Child support when children of the marriage are the age of majority or over the age of majority

[74]        The onus is on the party seeking child support to prove an adult child is unable to withdraw from parental support or provide the necessaries of life from his or herself: Sijercic v. Kazic, 2016 BCSC 186 (CanLII), at para. 28; Darlington v. Darlington, 1997 CanLII 3893 (BC CA), C.L.C. v. B.T.C., 2012 BCSC 736 (CanLII) at para. 27; D.S. v. W.D.G., 2016 BCSC 1345 (CanLII), at para. 40.

[75]        The courts accept that pursuing a post-secondary education necessary to equip a child with a career qualifies as “other cause” for a child’s continuing dependence on his parents.  Mere attendance at an educational institution is not sufficient.  A court must consider the surrounding circumstances to determine whether a child is able to withdraw from his parent’s charge: V.S. v. D.M.S., 2016 BCSC 1346 (CanLII) at para, citing W.P.N. v. B.J.N., 2005 BCCA 7 (CanLII).

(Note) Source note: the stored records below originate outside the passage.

(** C7, as the code has it. Let the shape hold 0 on dimension [j], the list
    of items be non-empty, and every item have every dimension of the shape
    and fit on each dimension other than [j]: the resolved extent is within
    the item and the position there is [None] or an offset that keeps the
    slice inside the item. Then the call returns an array of extent 0 on
    [j] and of the resolved extent on every other dimension of the shape,
    and with a position [None] on [j] the start drawn there lies between 0
    and the extent of the item. *)
Theorem zero_extent_returned self j :
  shape self !! j = Some (Some 0) →
  h5_items self ≠ [] →
  (∀ path, path ∈ h5_items self →
     ∃ item, file_dataset (h5 self) path = Some item ∧
       ∀ k dim, shape self !! k = Some dim →
         ∃ have_dim want_pos,
           ds_shape item !! k = Some have_dim ∧ pos self !! k = Some want_pos ∧
           (k ≠ j → dim_fits have_dim dim want_pos)) →
  ∃ sel a self',
    __next__ self = (Ok a, self') ∧ returned self self' sel a ∧
    nd_shape a !! j = Some 0%N ∧
    (∀ k dim have_dim, k ≠ j → shape self !! k = Some dim →
       ds_shape (next_item sel) !! k = Some have_dim →
       nd_shape a !! k = Some (Z.to_N (default (Z.of_N have_dim) dim))) ∧
    (pos self !! j = Some None →
       ∃ sl have_dim,
         sel_slices sel !! j = Some sl ∧ ds_shape (next_item sel) !! j = Some have_dim ∧
         0 ≤ slice_start sl ≤ Z.of_N have_dim ∧ slice_stop sl = slice_start sl).
Proof.
  intros Hzero Hne Hall.
  destruct (first_pass_returns self Hne) as (sel & a & self' & Hsel & Hget & Hnext).
  { intros path Hin. destruct (Hall path Hin) as (item & Hfile & Hfit).
    destruct (fits_passes self item) as (want & Hwant & Hb).
    - intros k dim Hk. destruct (Hfit k dim Hk) as (h & p & Hh & _ & Hdim).
      exists h. split; [exact Hh|]. destruct (decide (k = j)) as [->|Hkj].
      + rewrite Hzero in Hk. injection Hk as <-. simpl. lia.
      + destruct (Hdim Hkj) as [Hle _]. simpl in Hle. lia.
    - eauto. }
  exists sel, a, self'. split; [exact Hnext|]. split.
  { exists self. split; [apply same_config_refl | auto]. }
  destruct (select_inv _ _ _ Hsel) as (self1 & Hchoice & Hfile & _).
  destruct (Hall _ (choice_inv _ _ _ _ Hchoice)) as (item & Hfile' & Hfit).
  rewrite Hfile in Hfile'. injection Hfile' as <-.
  destruct (Hfit j _ Hzero) as (hj & pj & Hhj & Hpj & _).
  destruct (pass_has_slice _ _ _ _ _ _ _ Hsel Hzero Hhj Hpj)
    as (slj & Hslj & _ & Hstop & Hstart). simpl in Hstop, Hstart.
  split; [|split].
  - rewrite (getitem_shape_sliced _ _ _ _ _ _ Hget Hslj Hhj). f_equal.
    apply zero_extent_slice, Hstop.
  - intros k dim h Hkj Hk Hh. destruct (Hfit k dim Hk) as (h' & p & Hh' & Hp & Hdim).
    rewrite Hh in Hh'. injection Hh' as <-.
    exact (fitting_dim_extent _ _ _ _ _ _ _ _ Hsel Hget Hk Hh Hp (Hdim Hkj)).
  - intros Hnone. rewrite Hpj in Hnone. injection Hnone as ->.
    exists slj, hj. split; [exact Hslj|]. split; [exact Hhj|]. simpl in Hstart. lia.
Qed.

(** ** Calls that use up every try *)

Lemma loop_all_continue tries self :
  (∀ self0, same_config self self0 → ∃ self1, attempt self0 = (Ok None, self1)) →
  (for_tries tries self).1 = Raise (ValueError no_slice_msg) ∧
  passes tries self = length tries.
Proof.
  revert self. induction tries as [|i tries' IH]; intros self Hcont; simpl.
  - split; reflexivity.
  - destruct (Hcont self (same_config_refl self)) as [self1 Hat].
    unfold bind. rewrite Hat.
    destruct (IH self1) as [Hres Hcount].
    { intros self0 Hcfg. apply Hcont. eapply same_config_trans; [|exact Hcfg].
      pose proof (preserves_attempt self) as Hp. rewrite Hat in Hp. exact Hp. }
    split; [exact Hres | rewrite Hcount; reflexivity].
Qed.


(** ** Two iterators over the same contents *)

Lemma agree_set_rng self1 self2 g :
  agree self1 self2 → agree (set_rng self1 g) (set_rng self2 g).
Proof. intros (?&?&?&?&?). repeat split; assumption. Qed.

Lemma respects_ret {X} (x : X) : respects (ret x).
Proof. intros self1 self2 Hag. split; [reflexivity | exact Hag]. Qed.

Lemma respects_raise {X} e : respects (raise (X := X) e).
Proof. intros self1 self2 Hag. split; [reflexivity | exact Hag]. Qed.

Lemma respects_lift {X} (r : result X) : respects (lift r).
Proof. intros self1 self2 Hag. split; [reflexivity | exact Hag]. Qed.

Lemma respects_bind {X Y} (m : M X) (k : X → M Y) :
  respects m → (∀ x, respects (k x)) → respects (bind m k).
Proof.
  intros Hm Hk self1 self2 Hag. unfold bind. destruct (Hm _ _ Hag) as [Hres Hag'].
  destruct (m self1) as [[x1|e1] s1], (m self2) as [[x2|e2] s2]; simpl in *;
    try discriminate Hres.
  - injection Hres as <-. apply Hk, Hag'.
  - injection Hres as <-. split; [reflexivity | exact Hag'].
Qed.

Lemma respects_randint high : respects (rng_randint high).
Proof.
  intros self1 self2 Hag. unfold rng_randint.
  destruct (high <=? 0); [split; [reflexivity | exact Hag]|].
  destruct Hag as (Hh5 & Hitems & Hrng & Hrest). rewrite Hrng.
  destruct (bounded_draw (rng self2) high) as [v g]. simpl.
  split; [reflexivity|]. apply agree_set_rng. repeat split; tauto.
Qed.

Lemma respects_choice a : respects (rng_choice a).
Proof.
  intros self1 self2 Hag. unfold rng_choice.
  destruct a as [|x0 a']; [split; [reflexivity | exact Hag]|].
  destruct Hag as (Hh5 & Hitems & Hrng & Hrest). rewrite Hrng.
  destruct (bounded_draw (rng self2) _) as [i g]. simpl.
  split; [reflexivity|]. apply agree_set_rng. repeat split; tauto.
Qed.

Lemma respects_choose_slices item_shape want poss :
  respects (choose_slices item_shape want poss).
Proof.
  revert want poss.
  induction item_shape as [|have_dim item_shape' IH]; intros want poss.
  - apply respects_ret.
  - destruct want as [|want_dim want']; [apply respects_ret|].
    destruct poss as [|want_pos poss']; [apply respects_ret|].
    simpl. apply respects_bind.
    + destruct want_pos; [apply respects_ret | apply respects_randint].
    + intros slice_start. apply respects_bind; [apply IH|].
      intros slices. apply respects_ret.
Qed.

Lemma respects_select : respects select.
Proof.
  intros self1 self2 Hag. unfold select.
  destruct Hag as (Hh5 & Hitems & Hrng & Hshape & Hpos).
  rewrite Hh5, Hitems, Hshape, Hpos.
  apply respects_bind; [apply respects_choice | | repeat split; assumption].
  intros path. apply respects_bind.
  { destruct (file_dataset (h5 self2) path); [apply respects_ret | apply respects_raise]. }
  intros item. apply respects_bind; [apply respects_lift|]. intros want.
  destruct (out_of_bounds (ds_shape item) want); [apply respects_ret|].
  apply respects_bind; [apply respects_choose_slices|].
  intros slices. apply respects_ret.
Qed.

Lemma respects_attempt : respects attempt.
Proof.
  unfold attempt. apply respects_bind; [apply respects_select|].
  intros [sel|]; [|apply respects_ret].
  apply respects_bind; [apply respects_lift|]. intros a. apply respects_ret.
Qed.

Lemma respects_for_tries tries : respects (for_tries tries).
Proof.
  induction tries as [|i tries' IH]; simpl.
  - apply respects_raise.
  - apply respects_bind; [apply respects_attempt|].
    intros [a|]; [apply respects_ret | exact IH].
Qed.

Lemma calls_agree n self1 self2 :
  agree self1 self2 → (calls n self1).1 = (calls n self2).1.
Proof.
  revert self1 self2. induction n as [|n IH]; intros self1 self2 Hag; simpl.
  - reflexivity.
  - destruct (respects_for_tries (seq 0 num_tries) _ _ Hag) as [Hres Hag'].
    fold (__next__ (A := A) (G := G)) in Hres, Hag'.
    destruct (__next__ self1) as [r1 s1], (__next__ self2) as [r2 s2]. simpl in *.
    specialize (IH _ _ Hag').
    destruct (calls n s1) as [rs1 t1], (calls n s2) as [rs2 t2]. simpl in *.
    congruence.
Qed.

(** C8. Two iterators built with the same seed, the same shape and the
    same position over files of the same contents, each called [n] times in
    a row, give the same outcomes call by call: each has a generator of its
    own, seeded when it is built. *)
Theorem same_seed_same_samples fs1 fs2 path1 path2 f dims poss seed self1 self2 n :
  fs1 path1 = Some f → fs2 path2 = Some f →
  __init__ fs1 path1 dims poss seed = Ok self1 →
  __init__ fs2 path2 dims poss seed = Ok self2 →
  rng self1 = RandomState seed ∧ rng self2 = RandomState seed ∧
  (calls n self1).1 = (calls n self2).1.
Proof.
  unfold __init__. intros -> ->.
  destruct (collect_items f f.*1 []) as [items|e]; simpl; [|discriminate].
  intros [= <-] [= <-]. split; [reflexivity|]. split; [reflexivity|].
  apply calls_agree. repeat split.
Qed.

(** * Further properties of the module *)

(** ** What [__init__] raises and lists *)







(** X2. Every path in the list of items that [__init__] builds names a
    dataset of the file it opened, and the groups it records are the keys of
    that file: line 49 finds an item for whatever path is drawn. *)
Theorem init_items_are_datasets
    (fs : string → option (File (A := A))) path dims poss seed self :
  __init__ (G := G) fs path dims poss seed = Ok self →
  fs path = Some (h5 self) ∧ h5_groups self = (h5 self).*1 ∧
  ∀ p, p ∈ h5_items self → ∃ item, file_dataset (h5 self) p = Some item.
Proof.
  intros Hinit. pose proof (init_items_resolve _ _ _ _ _ _ Hinit) as Hres.
  unfold __init__ in Hinit. destruct (fs path) as [f|]; [|discriminate].
  destruct (collect_items f f.*1 []) as [items|e]; simpl in Hinit; [|discriminate].
  injection Hinit as <-. simpl in *. repeat split. exact Hres.
Qed.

[76]        The oft-cited authority on whether an adult student is legally entitled to receive child support is Farden v. Farden, 1993 CanLII 2570 (BC SC).  In Farden, Master Joyce, as he then was, identified a list of factors to guide the court’s determination as to whether an adult child attending a post-secondary institution is entitled to receive child support.  Farden was recently considered by Madam Justice Young in D.S. v. W.D.G., 2016 BCSC 1345 (CanLII) and by Mr. Justice Schultes in N.M. v. G.M., 2015 BCSC 1732 (CanLII).  In D.S., as in Farden and this case, the payor parent was distressed at the pace at which the child was pursuing his studies.  Madam Justice Young states:

[43]      In Farden, Master Joyce said (at p. 64):

Whether or not attendance in a post-secondary institution will be sufficient cause for a finding that the child is still a "child of the marriage" requires examination of all of the circumstances. It is not a conclusion which follows automatically from proof of attendance at the institution [McNulty v. McNulty (1976), 1976 CanLII 1935 (BC SC), 25 R.F.L. 29 (B.C.S.C.)].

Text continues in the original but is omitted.